Dumo Lulu-Briggs:  Well, unfortunately, all the statements that have been made in the public domain that my stepmother was interested in giving her husband a befitting burial.  That whatever issues that she felt we had, having been ruled upon by a court of competent jurisdiction, on a matter that she brought before the court (because she is the plaintiff in that matter) that the body be released to us and that also we give an undertaking that she not be subjected to any barbaric or inhuman customary practices of the Kalabari people.  And I find that very befalling because we do not have any such barbaric practices by Kalabari people.  We are a decent people, very very exposed; had interactions with the Europeans at very early age.  So there are no such barbaric or inhuman practices. 

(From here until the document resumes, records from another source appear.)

(** * Maxine Mod Tracker: the persistence and schema-evolution layer

    A shallow embedding of [data_store.py], [models.py] and of the parts of
    [ui_main.py], [ui_editors.py] and [maxine_mods.py] that consume the stored
    data: the atomic writer, the loaders of the document and of the settings,
    the maintenance due computation, mark-done and the attachment path
    allocator.

    Python values are the values [json.loads] produces.  A dict is an
    association list in insertion order; lookups take the first binding of a
    key, and an assignment to a key that is there replaces it in place.  The
    filesystem is a finite map from paths to nodes, with the text of a file
    kept as what [json.loads] makes of it; the clock is the reading
    [now_iso()] returns during one operation; exceptions are results; the
    documents the application holds live in a heap and are passed by
    reference.  What the standard library decides (the names [mkstemp]
    draws, which system calls fail, how a float literal reads and prints) is
    an input of the model. *)

From Stdlib Require Import ZArith String Ascii List Bool Lia.
From Stdlib Require Import Floats.SpecFloat.
From stdpp Require Import base option gmap strings list pretty.

(** ** Python values *)

#[local] Set Warnings "-register-all".


(** A Python [float] is a binary64 value, in the canonical form the
    interpreter keeps it in. *)
Definition float64 : Type := spec_float.

Inductive json : Type :=
| JNull
| JBool (b : bool)
| JInt (z : Z)
| JFloat (f : float64)
| JStr (s : string)
| JList (l : list json)
| JDict (d : list (string * json)).

Module Dict.

(** [d.get(k)] *)
Fixpoint get (k : string) (d : list (string * json)) : option json :=
  match d with
  | [] => None
  | (k', v) :: d' => if String.eqb k k' then Some v else get k d'
  end.

(** [k in d] *)
Definition has (k : string) (d : list (string * json)) : bool :=
  match get k d with Some _ => true | None => false end.

(** [d[k] = v] *)
Fixpoint set (k : string) (v : json) (d : list (string * json))
  : list (string * json) :=
  match d with
  | [] => [(k, v)]
  | (k', v') :: d' =>
      if String.eqb k k' then (k, v) :: d' else (k', v') :: set k v d'
  end.

(** [d.setdefault(k, v)], as far as its effect on [d] goes *)
Definition setdefault (k : string) (v : json) (d : list (string * json))
  : list (string * json) :=
  if has k d then d else set k v d.

(** [d.get(k, dflt)] *)
Definition get_or (k : string) (dflt : json) (d : list (string * json)) : json :=
  match get k d with Some v => v | None => dflt end.

End Dict.

(** [1.0] *)
Definition float_one : float64 := S754_finite false 4503599627370496 (-52).

(** [bool(v)] *)
Definition py_truthy (v : json) : bool :=
  match v with
  | JNull => false
  | JBool b => b
  | JInt z => negb (z =? 0)%Z
  | JFloat (S754_zero _) => false
  | JFloat _ => true
  | JStr s => negb (String.eqb s "")
  | JList l => match l with [] => false | _ => true end
  | JDict d => match d with [] => false | _ => true end
  end.

(** [v == 1], for [v] the result of [raw.get("schema")].  Python compares
    numbers by value, so [True] and [1.0] are equal to [1]. *)
Definition py_eq_one (v : option json) : bool :=
  match v with
  | Some (JInt z) => (z =? 1)%Z
  | Some (JBool b) => b
  | Some (JFloat f) => SFeqb f float_one
  | _ => false
  end.

(** [v.setdefault(k, dflt)] on an arbitrary value: only a dict has the
    method, anything else raises [AttributeError] ([None]). *)
Definition py_setdefault (k : string) (dflt : json) (v : json) : option json :=
  match v with
  | JDict d => Some (JDict (Dict.setdefault k dflt d))
  | _ => None
  end.

(** ** The world: clock and filesystem *)

(** A path is a directory and a file name in it. *)
Definition path : Type := string * string.

(** The text of a file, as [json.loads] sees it: either it rejects the text
    (arbitrary bytes, truncated or otherwise malformed JSON), or it accepts it
    and returns a value.  [json.dump] writes a text that reads back as the
    value written. *)
Inductive content : Type :=
| Garbage (text : string)
| JsonText (j : json).

(** What is at a path: a file, or something [exists()] reports but
    [read_text] cannot read (a directory, a file without read permission, a
    file that is not UTF-8). *)
Inductive node : Type :=
| File (c : content)
| Unreadable.

(** How the operating system answers the calls of one write: whether
    [mkdir] succeeds, the names [mkstemp] draws, whether writing the text
    raises (and what had reached the file by then), whether [os.replace] and
    [unlink] succeed. *)
Record oracle : Type := Oracle {
  mkdir_ok : bool;
  tmp_tokens : list string;
  dump_fails : option string;
  replace_ok : bool;
  unlink_ok : bool
}.

Record world : Type := World {
  base_dir : string;            (* [Path(__file__).resolve().parent] *)
  clock : string;               (* what [now_iso()] returns *)
  dirs : gset string;           (* the directories [mkdir] has to provide *)
  files : gmap path node;       (* what exists at each path *)
  env : oracle
}.

Definition with_dirs (ds : gset string) (w : world) : world :=
  World (base_dir w) (clock w) ds (files w) (env w).

Definition with_files (fs : gmap path node) (w : world) : world :=
  World (base_dir w) (clock w) (dirs w) fs (env w).

(** Exceptions are results. *)
Inductive exn : Type :=
| OSError | TypeError | ValueError | IndexError | KeyError | AttributeError.

Inductive result (A : Type) : Type :=
| Ok (a : A)
| Raise (e : exn).
Arguments Ok {A} a.
Arguments Raise {A} e.

(** models.py *)
Definition DATA_FILE : string := "maxine_mods.json".
Definition SETTINGS_FILE : string := "maxine_settings.json".
Definition ASSETS_DIR : string := "maxine_assets".
Definition DEFAULT_THEME : string := "dark".
(** [1.45], the binary64 nearest to it *)
Definition DEFAULT_UI_SCALE : float64 := S754_finite false 6530219459687219 (-52).

Definition now_iso (w : world) : string := clock w.

(** [strftime("%Y-%m-%d")] of the same clock reading: the date part of
    [now_iso]'s [YYYY-MM-DD HH:MM:SS]. *)
Definition today_str (w : world) : string := String.substring 0 10 (clock w).

(** ** data_store.py: the document store *)

Definition data_path (w : world) : path := (base_dir w, DATA_FILE).

Definition default_vehicle : json :=
  JDict [("id", JStr "maxine-06-maxima");
         ("name", JStr "Maxine");
         ("year", JInt 2006);
         ("make", JStr "Nissan");
         ("model", JStr "Maxima");
         ("current_mileage", JNull);
         ("items", JList []);
         ("maintenance", JList [])].

Definition default_data (w : world) : json :=
  JDict [("schema", JInt 1);
         ("active_vehicle_id", JStr "maxine-06-maxima");
         ("vehicles", JList [default_vehicle]);
         ("updated_at", JStr (now_iso w))].

(** [json.loads(p.read_text(encoding="utf-8"))]; [None] when either raises. *)
Definition read_json (w : world) (p : path) : option json :=
  match files w !! p with
  | Some (File (JsonText j)) => Some j
  | _ => None
  end.

(** [d[k] = v] on an arbitrary value ([None]: not a dict, [TypeError]). *)
Definition py_setitem (k : string) (v : json) (d : json) : option json :=
  match d with
  | JDict kv => Some (JDict (Dict.set k v kv))
  | _ => None
  end.

(** [d[k]] on an arbitrary value ([None]: [KeyError] or [TypeError]). *)
Definition py_getitem (k : string) (d : json) : option json :=
  match d with
  | JDict kv => Dict.get k kv
  | _ => None
  end.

However, the judge had ruled that the body be released to the family and also that for her comfort, in conveying the body to Nigeria, she should be allowed to send representatives because the judge understands that the customary laws exclude a widow from having custody of the mortal remains of her husband and therefore, to give her some comfort, that she should be allowed to send two representatives while the body will be conveyed.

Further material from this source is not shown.